All lines from the one containing "(** X3: whatever" down to the one containing "observing (observeChanges page_started)", both ends included, are to be given again exactly; omit the rest of the listing below.

:: DATA PROVIDED ::

Lemma build_wrote readme f c :
  buildInstallReadme readme = Wrote f c ->
  f = "INSTALLATION_HELP.txt"%string
  /\ exists sec, c = HEADER ++ sec ++ FOOTER
                 /\ trimmed sec /\ occurs sec readme.
Proof.
  unfold buildInstallReadme.
  destruct (indexOf startMarker readme) as [i|]; [|discriminate].
  destruct (indexOf endMarker readme) as [j|]; [|discriminate].
  cbv zeta. intros H. injection H as <- <-. split; [reflexivity|].
  rewrite trim_idem. eexists. split; [reflexivity|].
  split; [apply trim_trimmed|].
  destruct (slice_occurs (i + List.length startMarker) j readme)
    as (l & r & H1).
  destruct (trim_spec (slice (i + List.length startMarker) j readme))
    as (l' & r' & H2 & _).
  exists (l ++ l'), (r' ++ r). rewrite H1 at 1. rewrite H2 at 1.
  now rewrite <- !app_assoc.
Qed.

End ReadmeFacts.

(** ** Further properties of the code *)

Module WatcherExtras.

Import Number Dom Page Props Watch Examples WatchExamples NumberFacts
  DomFacts ScanFacts BannerFacts PageFacts TeardownFacts CounterFacts
  WatchFacts.

(** X1: whatever the document and whatever the events that follow, once the
    script has started every pending timer is the one [debounceTimeout]
    holds, every subscribed observer is the one [mutationObserver] holds, the
    debounced rescan listens to popstate and hashchange only, and the
    history entry points are wrapped only while [historyPatched] is set. *)
Theorem started_script_stays_tracked (b : node) (n : nat) (rnd : nat -> Q)
  (es : list event) :
  tracked (run es (start (initial b n rnd))).
Proof. apply run_tracked, start_tracked, initial_tracked. Qed.

(** X2: a burst of calls of the debounced rescan on a tracked state leaves
    one pending timer, that of the last call, and has run no scan; when that
    timer fires the page is scanned once and nothing is pending; the
    handle of any other timer does nothing. *)
Theorem burst_runs_one_scan (s : State) (k : nat) :
  tracked s ->
  timers (burst (S k) s) = [nextTimer s + k]
  /\ scans (burst (S k) s) = scans s
  /\ scans (dispatch (TimerFires (nextTimer s + k)) (burst (S k) s))
     = S (scans s)
  /\ timers (dispatch (TimerFires (nextTimer s + k)) (burst (S k) s)) = []
  /\ (forall t, t <> nextTimer s + k ->
                dispatch (TimerFires t) (burst (S k) s) = burst (S k) s).
Proof.
  intros Ht. destruct (burst_tracked k s Ht) as (_ & H2 & _ & _ & H5).
  destruct (fire_scans_once _ _ H2) as (G1 & G2 & _).
  splits; auto.
  - now rewrite G1, H5.
  - intros t Hne. apply stale_timer. rewrite H2. intros [E|[]]. congruence.
Qed.

Lemma burst_runs_one_scan_witness :
  timers (burst 3 page_started) = [3]
  /\ scans (dispatch (TimerFires 3) (burst 3 page_started))
     = S (scans page_started).
Proof.
  destruct (burst_runs_one_scan page_started 2) as (H1 & _ & H3 & _).
  - apply trackedb_sound. vm_compute. reflexivity.
  - split; [exact H1|exact H3].
Defined.

(** X3: whatever the document and the events, the sparkle pattern is
    written to the root style at most once, and it is there exactly when
    [svgInjected] is set. *)
Theorem sparkle_written_at_most_once (b : node) (n : nat) (rnd : nat -> Q)
  (es : list event) :
  styleWrites (run es (start (initial b n rnd))) <= 1
  /\ (svgInjected (run es (start (initial b n rnd))) = true
      <-> rootStyle (run es (start (initial b n rnd))) = Some SparkleDataUrl)
  /\ (svgInjected (run es (start (initial b n rnd))) = true
      <-> styleWrites (run es (start (initial b n rnd))) = 1).
Proof.
  assert (H : styled (run es (start (initial b n rnd)))).
  { apply run_styled. unfold start.
    apply (styled_style (scanPage (initial b n rnd)));
      [apply observeChanges_style|].
    apply scanPage_styled. right. reflexivity. }
  unfold styled, styleOf in H.
  destruct H as [H|H]; injection H as -> -> ->;
    (split; [lia|split; split; congruence]).
Qed.

(** X4: [observeChanges] on a tracked state leaves exactly one observer
    subscribed, the new one; called again, it replaces that observer by a
    new one and adds no listener and no second wrapper. *)
Theorem observeChanges_never_stacks (s : State) :
  tracked s ->
  observing (observeChanges s) = [nextObserver s]
  /\ mutationObserver (observeChanges s) = Some (nextObserver s)
  /\ historyPatched (observeChanges s) = true
  /\ observing (observeChanges (observeChanges s)) = [S (nextObserver s)]
  /\ listeners (observeChanges (observeChanges s))
     = listeners (observeChanges s)
  /\ pushState (observeChanges (observeChanges s))
     = pushState (observeChanges s)
  /\ replaceState (observeChanges (observeChanges s))
     = replaceState (observeChanges s).
Proof.
  intros Ht.
  destruct (observeChanges_fields s) as (A1 & A2 & A3 & _ & _ & A6).
  destruct (subscribed_tracked s Ht) as (_ & B1 & B2 & _).
  destruct (observeChanges_fields (observeChanges s))
    as (C1 & C2 & C3 & C4 & C5 & _).
  destruct (subscribed_tracked _ (observeChanges_tracked s Ht))
    as (_ & D1 & _).
  rewrite A3 in C4, C5. rewrite A6 in D1.
  splits; try congruence.
  apply hooked_observeChanges, observeChanges_hooked.
Qed.

Lemma observeChanges_never_stacks_witness :
  observing (observeChanges page_started) = [1]
  /\ listeners (observeChanges (observeChanges page_started))
     = listeners (observeChanges page_started).
Proof.
  destruct (observeChanges_never_stacks page_started)
    as (H1 & _ & _ & _ & H5 & _).
  - apply trackedb_sound. vm_compute. reflexivity.
  - split; [exact H1|exact H5].
Defined.

(** X5: a call of [history.pushState] or [history.replaceState] by the page
    reaches the browser whether the entry point is wrapped or not: the
    session history gets the entry, and the call itself runs no scan and
    leaves the document as it is. *)
Theorem history_calls_reach_the_browser (s : State) (url : jsstring) :
  entries (dispatch (PushState url) s) = entries s ++ [url]
  /\ entries (dispatch (ReplaceState url) s)
     = removelast (entries s) ++ [url]
  /\ scans (dispatch (PushState url) s) = scans s
  /\ scans (dispatch (ReplaceState url) s) = scans s
  /\ forest (dispatch (PushState url) s) = forest s
  /\ forest (dispatch (ReplaceState url) s) = forest s.
Proof.
  simpl. unfold callPushState, callReplaceState.
  destruct (debouncedRescan_page (nativePushState url s)) as (P1 & P2 & P3).
  destruct (debouncedRescan_page (nativeReplaceState url s))
    as (R1 & R2 & R3).
  destruct (pushState s); destruct (replaceState s);
    rewrite ?P1, ?P2, ?P3, ?R1, ?R2, ?R3; auto 10.
Qed.

(** X6: when the two draws of [Math.random] lie in [0, 1), and the second
    is a Number, the highlight that [createHighlight] builds has an
    animation delay between -3.00 s and 0 s and a background offset
    between 0 px and 39 px, and two draws were used. *)
Theorem highlight_style_in_range (s : State) :
  (0 <= random s (randomCalls s))%Q ->
  (random s (randomCalls s) < 1)%Q ->
  isNumber (random s (S (randomCalls s))) = true ->
  (0 <= random s (S (randomCalls s)))%Q ->
  (random s (S (randomCalls s)) < 1)%Q ->
  exists st,
    styleOfNode (fst (createHighlight s)) = Some st
    /\ (-300 <= animationDelay st <= 0)%Z
    /\ (0 <= backgroundPositionX st <= 39)%Z
    /\ randomCalls (snd (createHighlight s)) = 2 + randomCalls s.
Proof.
  intros H0 H1 Hn H2 H3. eexists. split; [reflexivity|].
  cbn [animationDelay backgroundPositionX].
  split; [now apply delay_range|]. split; [now apply offset_range|].
  reflexivity.
Qed.

Lemma highlight_style_in_range_witness :
  exists st,
    styleOfNode (fst (createHighlight page_edge)) = Some st
    /\ (-300 <= animationDelay st <= 0)%Z
    /\ (0 <= backgroundPositionX st <= 39)%Z
    /\ randomCalls (snd (createHighlight page_edge)) = 2 + randomCalls page_edge.
Proof.
  apply (highlight_style_in_range page_edge); vm_compute; congruence.
Defined.

(** X7: [containsHighlights] holds exactly of an element that is a
    highlight or has a highlight among its descendants. *)
Theorem containsHighlights_iff (n : node) :
  containsHighlights n = true
  <-> isElement n = true
      /\ exists x, In x (subnodes n) /\ hasClass HIGHLIGHT x = true.
Proof. apply containsHighlights_spec. Qed.

(** X8: a batch that reports only nodes the callback passes over (added:
    the script's own elements, text without em-dash, comments; removed:
    the banner, text, elements without highlight) changes nothing: no
    scan, no timer, no banner update. *)
Theorem passed_over_batch_is_ignored (records : list MutationRecord)
  (s : State) :
  forallb (passedOver s) records = true ->
  mutationCallback records s = s.
Proof. apply mutationCallback_passed. Qed.

Lemma passed_over_batch_is_ignored_witness :
  mutationCallback
    [{| addedNodes := [2; 3; 5; 6; 8; 9]; removedNodes := [1] |}] page_started
  = page_started.
Proof.
  apply passed_over_batch_is_ignored. vm_compute. reflexivity.
Defined.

:::

* RESPONSE TO THIS TASK
(** X3: whatever the document and the events, the sparkle pattern is
    written to the root style at most once, and it is there exactly when
    [svgInjected] is set. *)
Theorem sparkle_written_at_most_once (b : node) (n : nat) (rnd : nat -> Q)
  (es : list event) :
  styleWrites (run es (start (initial b n rnd))) <= 1
  /\ (svgInjected (run es (start (initial b n rnd))) = true
      <-> rootStyle (run es (start (initial b n rnd))) = Some SparkleDataUrl)
  /\ (svgInjected (run es (start (initial b n rnd))) = true
      <-> styleWrites (run es (start (initial b n rnd))) = 1).
Proof.
  assert (H : styled (run es (start (initial b n rnd)))).
  { apply run_styled. unfold start.
    apply (styled_style (scanPage (initial b n rnd)));
      [apply observeChanges_style|].
    apply scanPage_styled. right. reflexivity. }
  unfold styled, styleOf in H.
  destruct H as [H|H]; injection H as -> -> ->;
    (split; [lia|split; split; congruence]).
Qed.

(** X4: [observeChanges] on a tracked state leaves exactly one observer
    subscribed, the new one; called again, it replaces that observer by a
    new one and adds no listener and no second wrapper. *)
Theorem observeChanges_never_stacks (s : State) :
  tracked s ->
  observing (observeChanges s) = [nextObserver s]
  /\ mutationObserver (observeChanges s) = Some (nextObserver s)
  /\ historyPatched (observeChanges s) = true
  /\ observing (observeChanges (observeChanges s)) = [S (nextObserver s)]
  /\ listeners (observeChanges (observeChanges s))
     = listeners (observeChanges s)
  /\ pushState (observeChanges (observeChanges s))
     = pushState (observeChanges s)
  /\ replaceState (observeChanges (observeChanges s))
     = replaceState (observeChanges s).
Proof.
  intros Ht.
  destruct (observeChanges_fields s) as (A1 & A2 & A3 & _ & _ & A6).
  destruct (subscribed_tracked s Ht) as (_ & B1 & B2 & _).
  destruct (observeChanges_fields (observeChanges s))
    as (C1 & C2 & C3 & C4 & C5 & _).
  destruct (subscribed_tracked _ (observeChanges_tracked s Ht))
    as (_ & D1 & _).
  rewrite A3 in C4, C5. rewrite A6 in D1.
  splits; try congruence.
  apply hooked_observeChanges, observeChanges_hooked.
Qed.

Lemma observeChanges_never_stacks_witness :
  observing (observeChanges page_started) = [1]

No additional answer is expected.